Maria got the opportunity of her life when she got the chance to address an educational Congress in Turin in 1898. The Italian Minister who attended the lecture was highly impressed with her arguments and appointed her as the director of the Scuola Ortofrencia, an institution devoted to the care and education of the mentally challenged. Maria accepted the offer and went on with her efforts to teach the mentally challenged. She devised exercises to equip her student with skills of reading and writing. She inspired all her 8 years old mentally challenged students to appear for the state examination and they wrote history by scoring above-average marks. This achievement of Maria stood out as “the First Montessorian Miracle” and created grounds for her later achievements.
Her accomplishment led her to question the ‘normal’ conventional education system that had more students failing. This drove her to a deeper research into the territory and she went back the University of Rome pursuing her study on psychology and philosophy. In 1904, she was appointed as professor of anthropology at the university. She was asked to open a school for |
the slum children in the district of San Lorenzo in Rome. Maria readily gave up her job at the university and established a school of the 6th of January, 1907 and named it ‘Casa dei Bambini’ meaning children’s house that had sixty students initially. There she got a chance to be up close and personal with the children that initiated her scientific observation and inspired her to come up with her philosophy. She discovered that children teach themselves, a simple yet intense observation that exhorted Maria Montessori’s lifelong pursuit of educational reform methodology, psychology, teaching and teacher’s training, all based on her dedication to furthering the self-creating process of the child.
In 1907, Maria Montessori moved to Rome to establish her first school there. By the year 1917, she had caught the interest of many education reformists and enthusiasts who saw promise in her philosophy. Nevertheless the interest waned after the publication of a small booklet entitled “The Montessori System Examined” by William Heard Kilpatrick.

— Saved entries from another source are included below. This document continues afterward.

Lemma verify_loop_total t i h s recs :
  forallb well_typed recs = true -> is_ok (verify_loop t i h s recs) = true.
Proof.
  revert i h s; induction recs as [|rec recs IH]; intros i h s Hw; [done|].
  simpl in Hw. apply andb_true_iff in Hw as [Hr Hw]. simpl.
  assert (exists r, verify_record t i h s rec = Ok r) as [[|[]] ->]; simpl; [|done|by apply IH].
  pose proof (recompute_receipt_well_typed _ Hr) as Hrc. revert Hrc.
  destruct rec as [| | | | | |d]; try done. unfold verify_record. simpl.
  unfold assoc_mem. destruct (assoc "hash" d) as [hh|], (assoc "prev_hash" d) as [p|]; simpl.
  { intros _. repeat (case_match; simpl; eauto). }
  all: destruct (assoc "receipt" d); simpl; [|eauto].
  all: destruct (recompute_receipt (PDict d)) as [|[]]; simpl; try done; eauto.
  all: intros _; case_match; eauto.
Qed.

(** The [prev_hash] of the first event of a run. *)
Definition first_prev (recs : list pyval) : option string :=
  match events recs with
  | PDict d :: _ => match assoc "prev_hash" d with Some (PStr p) => Some p | _ => None end
  | _ => None
  end.

Lemma chain_first_prev h s recs h' s' :
  chain h s recs h' s' -> events recs <> [] -> first_prev recs = Some h.
Proof.
  intros Hc. revert s Hc. induction recs as [|rec recs IH]; intros s Hc Hne; [done|].
  inversion Hc as [|? ? ? h1 r ? ? ? Hi Hc']; subst. unfold first_prev, events in *. simpl in *.
  inversion Hi; subst; simpl in *.
  - rewrite !(proj2 (assoc_mem_true _ _)) by eauto. simpl.
    by match goal with E : assoc "prev_hash" _ = _ |- _ => rewrite E end.
  - match goal with E : _ && _ = false |- _ => rewrite E in * end. eauto.
Qed.

Lemma chain_next_event pre h s post h' s' :
  chain h s (pre ++ post)%list h' s' -> events post <> [] ->
  exists hp, event_chain h (events pre) hp /\ first_prev post = Some hp.
Proof.
  intros Hc Hne. apply chain_app in Hc as (h1 & s1 & C1 & C2).
  eauto using chain_events, chain_first_prev.
Qed.

Lemma event_deletion_heads pre rec post h s h1 s1 h2 s2 :
  chain h s (pre ++ rec :: post)%list h1 s1 -> chain h s (pre ++ post)%list h2 s2 ->
  events post <> [] ->
  exists hp, event_chain h (events pre) hp /\ event_chain h (events (pre ++ [rec])%list) hp.
Proof.
  intros C1 C2 Hne. change (rec :: post) with ([rec] ++ post)%list in C1. rewrite app_assoc in C1.
  destruct (chain_next_event _ _ _ _ _ _ C1 Hne) as (hp1 & E1 & P1).
  destruct (chain_next_event _ _ _ _ _ _ C2 Hne) as (hp2 & E2 & P2).
  rewrite P1 in P2. injection P2 as ->. eauto.
Qed.

(** Appending a decision sealed by [Decision.seal] keeps a verified ledger
    verified, adds one record and makes the receipt the reported head. *)
Lemma append_sealed_verifies f g result d d' :
  verify_ledger f g = Ok result -> ok result = true -> seal d = Ok d' ->
  exists r, receipt d' = PStr r /\
    verify_ledger (append (to_dict d') f) g
    = Ok (mkVerifyResult true (S (records result)) (Some r) None None).
Proof.
  intros V O E. unfold seal in E. apply bind_Ok_inv in E as (c & Ec & E). simplify_eq.
  destruct (proj1 (verify_ledger_chain _ _ _) (conj V O)) as (l & h & s & Hr & Hc & ->).
  simpl. eexists; split; [done|]. apply (verify_ledger_chain _ g).
  eexists _, h, _. split_and!; [by apply read_append| |by rewrite length_app, Nat.add_1_r].
  apply chain_app. exists h, s. split; [done|]. econstructor; [|constructor].
  apply intact_decision; [done|done|]. apply recompute_receipt_to_dict. by exists c.
Qed.

(** So does appending an event that continues the chain. *)
Lemma append_event_verifies f g recs h s d hh :
  _read_raw f = Ok recs -> chain g None recs h s ->
  assoc "hash" d = Some (PStr hh) -> assoc "prev_hash" d = Some (PStr h) ->
  hh = _sha (PDict (assoc_del "hash" d)) ->
  _read_raw (append (PDict d) f) = Ok (recs ++ [PDict d])%list /\
  chain g None (recs ++ [PDict d])%list hh (Some hh).
Proof.
  intros Hr Hc Hh Hp E. split; [by apply read_append|].
  apply chain_app. exists h, s. split; [done|]. econstructor; [by constructor|constructor].
Qed.

(** ** Properties *)

(** C1: the anchored head pins the chained history.  When two ledger files both
    pass [verify_head] for one pinned head and both end in a chained event,
    their events agree one by one (up to key order), or the texts the two
    verifications hashed contain an explicit SHA-256 collision. *)
Theorem verify_head_pins_events f1 f2 expected r1 r2 recs1 recs2 e1 e2 :
  verify_head f1 expected GENESIS = Ok r1 -> ok r1 = true ->
  verify_head f2 expected GENESIS = Ok r2 -> ok r2 = true ->
  _read_raw f1 = Ok (recs1 ++ [e1])%list -> _read_raw f2 = Ok (recs2 ++ [e2])%list ->
  is_event e1 = true -> is_event e2 = true ->
  Forall floats_valid (recs1 ++ [e1])%list -> Forall floats_valid (recs2 ++ [e2])%list ->
  Forall2 same_record (events (recs1 ++ [e1])%list) (events (recs2 ++ [e2])%list) \/
  collision_between (texts (recs1 ++ [e1])%list) (texts (recs2 ++ [e2])%list).
Proof.
  intros V1 O1 V2 O2 R1 R2 E1 E2 F1 F2.
  destruct (verify_head_chain _ _ _ _ V1 O1) as (l1 & h1 & Hr1 & C1).
  destruct (verify_head_chain _ _ _ _ V2 O2) as (l2 & h2 & Hr2 & C2).
  rewrite R1 in Hr1. rewrite R2 in Hr2. injection Hr1 as <-. injection Hr2 as <-.
  pose proof (chain_event_head _ _ _ _ _ _ E1 C1) as [= ->].
  pose proof (chain_event_head _ _ _ _ _ _ E2 C2) as [= ->].
  apply (event_chain_unique _ _ h2); eauto using chain_events, Forall_events.
Qed.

A physician, philosopher, educator and a humanitarian, Maria Montessori was a prodigious lady of surpassing abilities. In several ways, ahead of her time, Maria Montessori had a humble lineage to boast of but her life and accomplishments were no ordinary feat. Her revolutionizing educational stance – first the education of the senses, then the education of the intellect – still finds a favor with modern day educationists.
Maria Montessori died in e Noordwijk aan Zee in Holland in 1952 at the age of eighty – one. Dr. Maria Montessori left us but her work continues to lives on through the Association Montessori Internationale (AMI), the organization founded by her in Amsterdam, Netherlands, in 1929.